The FSI polled nearly 2,500 independent financial advisors on issues including the “fiscal cliff,” the economy, taxes and other factors impacting their Main Street clients. This poll expanded on the polls FSI conducted in February and August with its financial advisor members.
According to poll results, financial advisors overwhelmingly believe (79 percent) that a deal will be reached averting the fiscal cliff. A significant majority of respondents (72 percent) believe that a deal will include not only higher marginal tax rates for “wealthy Americans” but will also include curbs on deductions. Nearly all financial advisors (90 percent) think a fiscal cliff deal should include both fundamental tax code and entitlement reforms. Over half also responded that the capital gains tax should remain at its current rate of 15 percent.
Asked whether or not increased regulatory and compliance requirements – enforced without cost benefit analysis – have resulted in better service and protection for investors, only 5 percent responded they did.

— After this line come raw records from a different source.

(** Every round either advances or shortens the array: one per entry. *)
Definition Report_Add address (size : Z) (r : MutationReport) : MutationReport :=
  if mt_whole_memory r || (size =? 0) then r
  else
    let '(ranges, s, e) :=
      merge_loop (List.length (mt_ranges r)) 0 (mt_ranges r) address (address + size)%u64 in
    if (List.length ranges =? kMaximumExactRanges)%nat then mkReport [] true
    else mkReport (ranges ++ [mkMutationRange s (e - s)%u64]) false.

(** The part of [remaining] handled in one round outside shared mappings: up to
    the next shared mapping. *)
Definition private_chunk (current remaining : Z) m : Z :=
  match (lower_split current (shared_mappings_ m)).2 with
  | [] => remaining
  | n :: _ => Z.min remaining (sm_address n - current)%u64
  end.

(** The aliases of a written window of a backing. *)
Fixpoint alias_loop (ref : Z) (backing_start backing_end : Z) (aliases : list SharedMapping)
    (r : MutationReport) (reported : bool) : MutationReport * bool :=
  match aliases with
  | [] => (r, reported)
  | alias :: rest =>
      if negb (sm_backing alias =? ref)
      then alias_loop ref backing_start backing_end rest r reported
      else
        let alias_backing_end := (sm_backing_offset alias + sm_size alias)%u64 in
        let overlap_start := Z.max backing_start (sm_backing_offset alias) in
        let overlap_end := Z.min backing_end alias_backing_end in
        if overlap_start >=? overlap_end
        then alias_loop ref backing_start backing_end rest r reported
        else
          let r' := Report_Add ((sm_address alias + overlap_start)%u64 - sm_backing_offset alias)%u64
                      (overlap_end - overlap_start) r in
          if mt_whole_memory r' then (r', true)
          else alias_loop ref backing_start backing_end rest r' true
  end.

“With the election behind us, all eyes are now on Capitol Hill and the White House as fiscal cliff talks continue,” said FSI President & CEO Dale Brown. “Our independent financial advisor members have a unique vantage point on these issues as they work closely with Main Street American investors on a daily basis. While they recognize the need for compromise and reforms in order to make our country financially sound, they also see how many of these significant changes will impact their clients’ ability to save for retirement, pay for their children’s education or care for aging parents.”
Financial Advisor opposition to the Department of Labor’s fiduciary definition proposal has increased over the past year. This latest poll found that 91 percent oppose redefining the definition of fiduciary for financial advisors, up from 89 percent in August and 72 percent in February of this year. The redefinition would ban the earning of a commission on IRA advice, pricing millions of middle class investors out of the market on affordable advice.